=== EXERCISE INSTRUCTIONS ===
Lines that include "SCSS" make up the answer; copy all of them from the data below.
————
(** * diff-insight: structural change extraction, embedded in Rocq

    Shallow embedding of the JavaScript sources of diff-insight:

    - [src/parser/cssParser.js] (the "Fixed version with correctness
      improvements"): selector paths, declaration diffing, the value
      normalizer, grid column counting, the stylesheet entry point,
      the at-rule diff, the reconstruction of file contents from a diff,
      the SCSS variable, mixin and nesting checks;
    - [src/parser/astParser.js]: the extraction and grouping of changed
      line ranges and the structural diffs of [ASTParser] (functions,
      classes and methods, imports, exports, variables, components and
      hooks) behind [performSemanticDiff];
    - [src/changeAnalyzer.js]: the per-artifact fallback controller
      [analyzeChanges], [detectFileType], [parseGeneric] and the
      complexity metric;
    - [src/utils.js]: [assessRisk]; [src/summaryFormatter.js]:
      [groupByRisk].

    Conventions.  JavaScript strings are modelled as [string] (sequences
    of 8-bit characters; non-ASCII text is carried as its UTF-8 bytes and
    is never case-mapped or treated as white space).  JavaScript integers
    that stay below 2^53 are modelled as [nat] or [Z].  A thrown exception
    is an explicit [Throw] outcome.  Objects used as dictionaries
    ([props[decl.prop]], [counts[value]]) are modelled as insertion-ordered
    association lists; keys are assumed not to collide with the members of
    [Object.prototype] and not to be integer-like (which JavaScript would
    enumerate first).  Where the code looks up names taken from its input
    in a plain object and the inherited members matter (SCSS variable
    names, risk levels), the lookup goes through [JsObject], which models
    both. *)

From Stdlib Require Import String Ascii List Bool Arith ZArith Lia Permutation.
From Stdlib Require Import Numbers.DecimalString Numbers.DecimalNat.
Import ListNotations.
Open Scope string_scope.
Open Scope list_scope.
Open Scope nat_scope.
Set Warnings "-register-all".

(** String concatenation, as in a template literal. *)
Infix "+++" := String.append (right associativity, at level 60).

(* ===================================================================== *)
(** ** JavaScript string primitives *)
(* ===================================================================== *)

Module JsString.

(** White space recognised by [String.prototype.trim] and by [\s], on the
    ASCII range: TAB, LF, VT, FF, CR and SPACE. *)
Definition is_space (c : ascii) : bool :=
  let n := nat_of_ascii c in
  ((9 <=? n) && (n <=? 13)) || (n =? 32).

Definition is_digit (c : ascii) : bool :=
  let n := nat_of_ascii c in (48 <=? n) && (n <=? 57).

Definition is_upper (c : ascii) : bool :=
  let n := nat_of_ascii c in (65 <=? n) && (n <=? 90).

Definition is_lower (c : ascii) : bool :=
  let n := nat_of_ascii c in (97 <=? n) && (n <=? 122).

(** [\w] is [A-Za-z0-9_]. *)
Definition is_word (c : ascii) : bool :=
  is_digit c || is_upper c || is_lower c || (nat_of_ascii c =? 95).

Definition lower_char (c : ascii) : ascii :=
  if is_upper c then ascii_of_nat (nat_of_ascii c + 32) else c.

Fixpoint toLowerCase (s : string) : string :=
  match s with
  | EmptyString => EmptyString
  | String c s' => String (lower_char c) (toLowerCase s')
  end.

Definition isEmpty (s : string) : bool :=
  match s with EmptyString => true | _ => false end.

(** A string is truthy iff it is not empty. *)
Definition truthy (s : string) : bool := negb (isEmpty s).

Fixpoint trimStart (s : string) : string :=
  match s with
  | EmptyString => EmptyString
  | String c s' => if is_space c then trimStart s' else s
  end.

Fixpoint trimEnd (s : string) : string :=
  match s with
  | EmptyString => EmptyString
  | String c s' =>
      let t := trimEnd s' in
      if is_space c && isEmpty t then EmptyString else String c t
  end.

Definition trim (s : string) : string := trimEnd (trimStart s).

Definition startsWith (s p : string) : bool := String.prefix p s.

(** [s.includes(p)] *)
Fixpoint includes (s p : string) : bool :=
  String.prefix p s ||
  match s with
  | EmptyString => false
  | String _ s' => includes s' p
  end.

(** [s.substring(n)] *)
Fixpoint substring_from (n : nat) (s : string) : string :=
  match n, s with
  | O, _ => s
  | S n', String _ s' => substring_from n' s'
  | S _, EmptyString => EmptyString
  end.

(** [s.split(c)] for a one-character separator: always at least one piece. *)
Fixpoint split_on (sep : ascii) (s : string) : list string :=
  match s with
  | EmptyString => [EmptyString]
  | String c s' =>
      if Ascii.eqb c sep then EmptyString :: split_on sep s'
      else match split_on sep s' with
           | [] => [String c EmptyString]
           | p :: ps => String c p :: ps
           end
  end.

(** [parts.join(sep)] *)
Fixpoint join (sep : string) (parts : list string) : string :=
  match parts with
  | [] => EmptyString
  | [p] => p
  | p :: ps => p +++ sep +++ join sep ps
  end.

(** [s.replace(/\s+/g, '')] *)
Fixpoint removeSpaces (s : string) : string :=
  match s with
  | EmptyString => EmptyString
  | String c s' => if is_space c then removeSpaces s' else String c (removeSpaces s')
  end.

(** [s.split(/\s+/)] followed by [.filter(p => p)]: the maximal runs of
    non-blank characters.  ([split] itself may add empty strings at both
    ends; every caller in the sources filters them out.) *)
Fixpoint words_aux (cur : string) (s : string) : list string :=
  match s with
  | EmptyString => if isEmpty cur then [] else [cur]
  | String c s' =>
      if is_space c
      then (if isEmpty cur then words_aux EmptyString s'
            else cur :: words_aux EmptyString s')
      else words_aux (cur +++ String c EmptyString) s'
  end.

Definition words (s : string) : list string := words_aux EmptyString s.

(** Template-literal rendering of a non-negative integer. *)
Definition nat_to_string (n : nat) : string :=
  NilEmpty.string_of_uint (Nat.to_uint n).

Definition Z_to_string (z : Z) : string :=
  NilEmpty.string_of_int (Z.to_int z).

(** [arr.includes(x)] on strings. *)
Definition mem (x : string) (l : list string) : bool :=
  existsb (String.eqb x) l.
————
=== TASK RESULT ===
      the SCSS variable, mixin and nesting checks;
    in a plain object and the inherited members matter (SCSS variable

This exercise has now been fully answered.